Physics of a Type II Supernova

    Stars of low mass live very long lives because they burn their fuel relatively slowly compared to massive stars that expend their fuel quickly. This is due to the higher gravity inside a massive star that the thermonuclear reactions must keep up with to maintain the mechanical equilibrium of the star. All stars go through a phase of stellar evolution when they are converting hydrogen to helium called the main sequence. This period is the longest, most stable time in a stars life. Current models show that after the main sequence stars of masses lower than eight solar masses go through a series of expansions, and contractions as they start to fuse heavier and heavier elements (Kaufmann & Freedman, 550). But, these stars do not have enough gravity to contract and reach the temperature needed to create iron. Eventually they shed their outer layers leaving a mostly carbon core, a white dwarf. These stars can remain in gravitational equilibrium indefinitely (Begelman & Rees, 29).
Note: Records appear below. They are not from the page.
Lemma io_queue in_loop f i l :
  IoThread.loop i = Some l -> f <> IoThread.stop_functor ->
  (in_loop = true -> EventLoop.at_ l <> EventLoop.Waiting) ->
  IoThread.step i (IoThread.Loop (queue_event in_loop f)) =
    Some (Ret (IoThread.mk (IoThread.rpc i) (IoThread.tcp_server_ i)
      (Some (if in_loop then EventLoop.queueInLoop f l else EventLoop.queue_other f l)) (IoThread.entered i))).
Proof.
  intros Hl Hf Hat. cbn [IoThread.step]. unfold IoThread.loop_event. rewrite Hl.
  apply Nat.eqb_neq in Hf. destruct in_loop; cbn [queue_event IoThread.allowed]; rewrite Hf; cbn [negb].
  - cbn [EventLoop.step]. destruct (EventLoop.at_ l) eqn:Ea; [| by specialize (Hat eq_refl)| |];
      cbn [IoThread.called]; by rewrite orb_false_r.
  - cbn [EventLoop.step]. destruct (EventLoop.at_ l) eqn:Ea; cbn [IoThread.called]; by rewrite orb_false_r.
Qed.

End io.

(** * The queue of the loop *)

Section reactor.
Context `{Inet} {Handler : Type}.
Implicit Types s : RpcReactor.t (Handler := Handler).
Import RpcReactor.

(** What the queue of functors keeps of the loop. *)
Record enqueued (fs : list nat) (l l' : EventLoop.t) : Prop := mkEnqueued {
  en_callbacks : EventLoop.callbacks l' = EventLoop.callbacks l;
  en_pending : EventLoop.pending_functors_ l' = EventLoop.pending_functors_ l ++ fs;
  en_at : EventLoop.at_ l' = EventLoop.at_ l;
  en_quit : EventLoop.quit_ l' = EventLoop.quit_ l;
}.

Lemma enqueued_refl l : enqueued [] l l.
Proof. constructor; [done| |done|done]. by rewrite app_nil_r. Qed.

Lemma enqueued_trans f g l l1 l2 : enqueued f l l1 -> enqueued g l1 l2 -> enqueued (f ++ g) l l2.
Proof. intros [C1 P1 A1 Q1] [C2 P2 A2 Q2]. constructor; [congruence|by rewrite P2, P1, app_assoc|congruence|congruence]. Qed.

Lemma enqueued_one (in_loop : bool) f l :
  enqueued [f] l (if in_loop then EventLoop.queueInLoop f l else EventLoop.queue_other f l).
Proof. destruct in_loop; [|done]. unfold EventLoop.queueInLoop. by case_if. Qed.

Lemma queue_all_spec in_loop ks s l :
  loop s = Some l -> (in_loop = true -> EventLoop.at_ l <> EventLoop.Waiting) ->
  exists l', queue_all in_loop ks s = Ret (set_tasks (tasks s ++ ks) (set_loop l' s)) /\
    enqueued (S <$> seq (length (tasks s)) (length ks)) l l' /\
    exists ies, IoThread.run (io s) ies = Some (Ret (io (set_loop l' s))).
Proof.
  revert s l. induction ks as [|k ks IH]; intros s l Hl Hat; cbn [queue_all].
  { exists l. split; [|split; [apply enqueued_refl|]].
    - rewrite app_nil_r. unfold set_tasks, set_loop, set_io, rpc. cbn. rewrite <- Hl. by destruct s as [[] ? ? ?].
    - exists []. cbn. unfold rpc. unfold loop in Hl. rewrite <- Hl. by destruct s as [[] ? ? ?]. }
  unfold queue. rewrite Hl. cbn [mbind outcome_bind]. set (f := S (length (tasks s))).
  set (l1 := if in_loop then _ else _). set (s1 := set_tasks (tasks s ++ [k]) (set_loop l1 s)).
  pose proof (enqueued_one in_loop f l : enqueued [f] l l1) as H1.
  destruct (IH s1 l1 eq_refl) as (l2 & -> & H2 & ies & Hrun).
  { intros Hb. rewrite (en_at _ _ _ H1). by apply Hat. }
  exists l2. split; [|split].
  - unfold s1, set_tasks, set_loop, set_io, rpc. cbn. by rewrite <- app_assoc.
  - cbn [tasks s1 set_tasks] in H2. rewrite length_app, Nat.add_comm in H2. exact (enqueued_trans _ _ _ _ _ H1 H2).
  - exists (IoThread.Loop (queue_event in_loop f) :: ies). cbn [IoThread.run].
    rewrite (io_queue in_loop f (io s) l Hl) by done. exact Hrun.
Qed.


(** * What the parts agree on *)

Definition stopped s : bool :=
  match IoThread.tcp_server_ (io s) with IoThread.OnLoop b => b | _ => true end.

(** The server's table has the connections announced up and not down; a closed
    one was reported to the TCP server; the TCP server runs until the loop is
    told to quit. *)
Record agrees s : Prop := mkAgrees {
  ag_world : TcpServerFacts.inv (stopped s) (world s);
  ag_subs : TcpServer.sub_loops_ (TcpServer.server (world s)) = [];
  ag_main : forall p c, TcpServer.conns (world s) !! p = Some c -> TcpServer.loop_ c = TcpServer.main_loop_;
  ag_table : forall p, is_Some (RpcServer.connections_ (rpc s) !! p) <->
    exists c, TcpServer.conns (world s) !! p = Some c /\ notified (TcpServer.tcp c) = [up];
  ag_closed : forall p c, TcpServer.conns (world s) !! p = Some c ->
    TcpConnection.state_ (TcpServer.tcp c) = TcpConnection.kDisconnected -> notified (TcpServer.tcp c) = [up] ->
    TcpConnection.CloseCb ∈ TcpConnection.log (TcpServer.tcp c);
  ag_stop : forall l, loop s = Some l -> IoThread.tcp_server_ (io s) = IoThread.OnLoop (EventLoop.quit_ l);
  ag_reading : is_Some (reading s) -> at_phase EventLoop.Handling s = true;
}.

(** The functors the loop has to call, but for that of [stop]. *)
Definition task_at (ts : list task) (f : nat) : option task := match f with O => None | S i => ts !! i end.
Definition functors_of (l : EventLoop.t) : list nat := EventLoop.callbacks l ++ EventLoop.pending_functors_ l.
Definition outstanding s l : list task := omap (task_at (tasks s)) (functors_of l).
Definition times (k : task) (l : list task) : nat := length (List.filter (fun x => bool_decide (x = k)) l).

(** They are what the connections and the TCP server have queued. *)
Record tasks_ok s (l : EventLoop.t) : Prop := mkTasksOk {
  tk_known : forall f, f ∈ functors_of l -> f = IoThread.stop_functor \/ is_Some (task_at (tasks s) f);
  tk_server : times OfServer (outstanding s l) = length (TcpServer.functors (world s));
  tk_conn : forall p c, TcpServer.conns (world s) !! p = Some c ->
    times (OfConnection p) (outstanding s l) = length (TcpConnection.pending (TcpServer.tcp c));
  tk_subject : forall p, OfConnection p ∈ outstanding s l -> is_Some (TcpServer.conns (world s) !! p);
}.

Record reactor_inv (n : nat) s (acts : list RpcServer.action) : Prop := mkReactorInv {
  ri_io : io_inv n (io s);
  ri_net : tcp_inv (net s) acts;
  ri_agrees : agrees s;
  ri_tasks : forall l, loop s = Some l -> tasks_ok s l;
}.

(** The two stages of a connection of the main loop. *)
Lemma conn_stage s p c :
  agrees s -> TcpServer.conns (world s) !! p = Some c ->
  wf (TcpServer.tcp c) /\ TcpConnection.state_ (TcpServer.tcp c) <> TcpConnection.kConnecting /\
  ((notified (TcpServer.tcp c) = [up] /\ in_table (world s) p c /\ stopped s = false /\
    queued (TcpServer.RemoveConnection p) (TcpServer.functors (world s)) =
      if bool_decide (TcpConnection.state_ (TcpServer.tcp c) = TcpConnection.kDisconnected) then 1%nat else 0%nat) \/
   (notified (TcpServer.tcp c) = [up; down] /\ ~ in_table (world s) p c /\
    TcpConnection.state_ (TcpServer.tcp c) = TcpConnection.kDisconnected)).
Proof.
  intros Ha Hc. pose proof (ag_main s Ha p c Hc) as Hm. destruct (inv_known _ _ (ag_world s Ha) p c Hc) as (Hwf & st & Hs & Ht).
  split; [done|]. destruct (stopped s).
  - destruct Ht as [Hn Hg]. rewrite (Hg Hm) in Hs. destruct Hs as (Hst & Hno & _). rewrite Hst. split; [done|]. by right.
  - destruct st; cbn in Hs.
    + by destruct Hs as (_ & _ & _ & _ & ? & _).
    + destruct Hs as (Hst & Hno & _ & Hr). split; [by destruct Hst as [-> | ->]|]. left. split; [done|].
      split; [by apply Ht|]. split; [done|]. rewrite bool_decide_false; [done|]. by destruct Hst as [-> | ->].
    + destruct Hs as (-> & Hno & _ & Hr). split; [done|]. left. split; [done|]. split; [by apply Ht|]. by split.
    + destruct Hs as (-> & Hno & _ & Hr). split; [done|]. right. split; [done|]. split; [|done].
      intros Hin. by destruct (proj1 Ht Hin).
Qed.

(** Without a loop every connection is gone. *)
Lemma no_loop_gone n s p c :
  io_inv n (io s) -> agrees s -> loop s = None -> TcpServer.conns (world s) !! p = Some c ->
  notified (TcpServer.tcp c) = [up; down] /\ TcpConnection.state_ (TcpServer.tcp c) = TcpConnection.kDisconnected.
Proof.
  intros Hio Ha Hl Hc. destruct (conn_stage s p c Ha Hc) as (_ & _ & [(_ & _ & Hst & _)|(? & _ & ?)]); [|done].
  exfalso. unfold stopped in Hst. destruct (IoThread.tcp_server_ (io s)) as [|b|] eqn:Es; try done.
  assert (Hx : is_Some (IoThread.loop (io s))) by (apply (ii_server _ _ Hio); by exists b).
  unfold loop in Hl. rewrite Hl in Hx. by destruct Hx.
Qed.

(** ** Counting tasks *)

Lemma times_app k l1 l2 : times k (l1 ++ l2) = (times k l1 + times k l2)%nat.
Proof. unfold times. by rewrite List.filter_app, length_app. Qed.

Lemma times_repeat k k' m : times k (repeat k' m) = if bool_decide (k' = k) then m else 0%nat.
Proof.
  unfold times. induction m as [|m IH]; cbn; [by case_bool_decide|].
  case_bool_decide; cbn; by rewrite IH.
Qed.

Lemma times_cons k x l : times k (x :: l) = ((if bool_decide (x = k) then 1 else 0) + times k l)%nat.
Proof. unfold times. cbn. by case_bool_decide. Qed.

Lemma times_in k l : (0 < times k l)%nat <-> k ∈ l.
Proof.
  unfold times. induction l as [|x l IH]; cbn; [split; [lia|by intros ?%elem_of_nil]|].
  rewrite elem_of_cons. case_bool_decide; cbn; rewrite ?IH; split; try tauto; try lia; naive_solver.
Qed.

(** What was queued comes last. *)
Lemma outstanding_queued s s' l l' ks :
  (forall f, f ∈ functors_of l -> f = IoThread.stop_functor \/ is_Some (task_at (tasks s) f)) ->
  tasks s' = tasks s ++ ks -> enqueued (S <$> seq (length (tasks s)) (length ks)) l l' ->
  outstanding s' l' = outstanding s l ++ ks /\
  (forall f, f ∈ functors_of l' -> f = IoThread.stop_functor \/ is_Some (task_at (tasks s') f)).
Proof.
  intros Hk Ht [Hc Hp _ _]. unfold outstanding, functors_of in *. rewrite Ht, Hc, Hp, app_assoc, omap_app.
  set (fs := EventLoop.callbacks l ++ EventLoop.pending_functors_ l) in *.
  assert (Hold : forall f, f ∈ fs -> task_at (tasks s ++ ks) f = task_at (tasks s) f).
  { intros [|i] Hin; [done|]. cbn. destruct (Hk _ Hin) as [|[k E]]; [done|]. cbn in E. rewrite E.
    by apply lookup_app_l_Some. }
  assert (Hnew : forall (ts qs : list task), omap (task_at (ts ++ qs)) (S <$> seq (length ts) (length qs)) = qs).
  { intros ts qs. revert ts. induction qs as [|k qs IH]; intros ts; [done|]. cbn [length seq fmap list_fmap omap list_omap].
    cbn [task_at]. rewrite list_lookup_middle by done. f_equal. specialize (IH (ts ++ [k])).
    rewrite <- app_assoc, length_app, Nat.add_comm in IH. exact IH. }
  split.
  - rewrite Hnew. f_equal. clearbody fs. clear Hk. induction fs as [|f fs IH]; [done|]. cbn.
    rewrite Hold by (by left). rewrite IH; [done|]. intros f' Hin. apply Hold. by right.
  - intros f [Hin|Hin]%elem_of_app.
    + rewrite Hold by done. by apply Hk.
    + right. apply list_elem_of_fmap in Hin as (i & -> & Hin%elem_of_seq). cbn. apply lookup_lt_is_Some.
      rewrite length_app. lia.
Qed.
    As a massive star runs out of hydrogen to convert to helium it moves off the main-sequence in a series of contractions and expansions similar to a smaller mass star. The star contracts when it runs out of the fuel it is burning in the thermonuclear reaction at its core. The contraction causes the temperature to rise in the core until it reaches the necessary temperature to accelerate the particles in its core to speeds high enough to overcome the electric repulsion between the protons and start the next reaction in the chain (Begelman & Rees, 31). During this process of contraction and expansion the star can eject much of its mass. If the star remains massive enough it will move through the chain of reactions up until iron.
    No further fusion reactions are possible beyond iron without an input of energy. The core collapses under the weight of the star’s outer layers.  The outer layers fall inward as the pressure in the core suddenly drops.  As the core reaches the density of an atomic nucleus the electrons and protons are forced together creating neutrons and releasing on the order of 10^57 neutrinos (Begelman & Rees, 33).  Neutrinos are particles that react with other particles very infrequently, but the 10% that do interact with another particle on their way out of the core may push the pressure wave through the star’s outer layers (Begelman & Rees, 34).
    At this point the core becomes stiff  because the neutrons cannot be compressed any further. The outer layers of the star are reflected back outward. The pressure wave that is created compresses and carries the outer layers of the star out into space. This enormous pressure and energy input from the neutrinos that interact with other particles, heats the material traveling in the pressure wave to temperatures high enough to fuse elements heavier than iron (Kaufmann & Freedman, 551). This is the only place in any natural system that elements heavier than iron can be created (Kaufmann & Freedman, 551). When the pressure wave reaches the surface of the star it blows off the outer layers into space in a supernova explosion. At this point the supernova becomes visible. The energy released in a supernova explosion is about 10 times the amount of energy released over the whole life the star (Begelman & Rees, 32). Gravity is the force that releases the majority of a stars energy over its whole life, not its thermonuclear reactions (Begelman & Rees, 32). It does so within the last seconds of its life creating a supernova.